##### Material to process

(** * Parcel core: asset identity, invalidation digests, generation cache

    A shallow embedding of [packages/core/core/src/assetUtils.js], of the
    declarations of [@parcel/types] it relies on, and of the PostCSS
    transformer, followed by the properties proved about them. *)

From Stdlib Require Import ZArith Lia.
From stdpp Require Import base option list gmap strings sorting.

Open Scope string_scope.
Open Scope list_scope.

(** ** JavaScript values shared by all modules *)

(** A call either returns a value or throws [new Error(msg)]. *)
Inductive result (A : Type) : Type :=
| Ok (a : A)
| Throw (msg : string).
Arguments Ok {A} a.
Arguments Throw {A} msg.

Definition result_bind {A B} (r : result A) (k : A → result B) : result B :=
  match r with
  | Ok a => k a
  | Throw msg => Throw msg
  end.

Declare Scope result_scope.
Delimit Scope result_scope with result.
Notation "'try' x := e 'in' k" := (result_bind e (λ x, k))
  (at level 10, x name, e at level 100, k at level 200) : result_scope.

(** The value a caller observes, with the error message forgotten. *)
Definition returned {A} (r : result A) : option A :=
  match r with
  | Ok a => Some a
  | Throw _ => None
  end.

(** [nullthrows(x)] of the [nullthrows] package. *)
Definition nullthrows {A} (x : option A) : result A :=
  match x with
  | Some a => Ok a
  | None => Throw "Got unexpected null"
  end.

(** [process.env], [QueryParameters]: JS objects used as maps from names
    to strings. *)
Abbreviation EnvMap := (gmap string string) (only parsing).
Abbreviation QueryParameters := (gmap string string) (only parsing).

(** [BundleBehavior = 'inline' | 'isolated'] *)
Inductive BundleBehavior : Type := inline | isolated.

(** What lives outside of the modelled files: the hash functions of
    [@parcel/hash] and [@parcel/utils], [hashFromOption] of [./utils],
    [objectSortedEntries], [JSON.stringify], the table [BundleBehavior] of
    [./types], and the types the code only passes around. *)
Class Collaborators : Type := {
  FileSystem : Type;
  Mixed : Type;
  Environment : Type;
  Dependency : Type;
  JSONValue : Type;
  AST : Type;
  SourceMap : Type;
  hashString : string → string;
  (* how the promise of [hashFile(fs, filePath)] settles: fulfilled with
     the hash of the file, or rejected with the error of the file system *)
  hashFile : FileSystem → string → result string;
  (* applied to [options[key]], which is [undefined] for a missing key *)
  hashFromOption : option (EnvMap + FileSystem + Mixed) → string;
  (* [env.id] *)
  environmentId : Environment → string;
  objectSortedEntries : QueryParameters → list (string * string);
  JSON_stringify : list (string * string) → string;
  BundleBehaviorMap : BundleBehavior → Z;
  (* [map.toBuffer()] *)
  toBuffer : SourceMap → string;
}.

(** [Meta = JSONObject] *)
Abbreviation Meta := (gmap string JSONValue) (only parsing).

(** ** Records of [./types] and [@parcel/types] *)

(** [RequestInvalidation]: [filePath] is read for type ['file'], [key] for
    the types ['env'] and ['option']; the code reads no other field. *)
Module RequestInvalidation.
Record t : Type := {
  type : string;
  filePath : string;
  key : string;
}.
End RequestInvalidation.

##########

## What this task involves
Search the entries above for the string "Require", and report each line where it occurs.

## Written answer
From Stdlib Require Import ZArith Lia.
From stdpp Require Import base option list gmap strings sorting.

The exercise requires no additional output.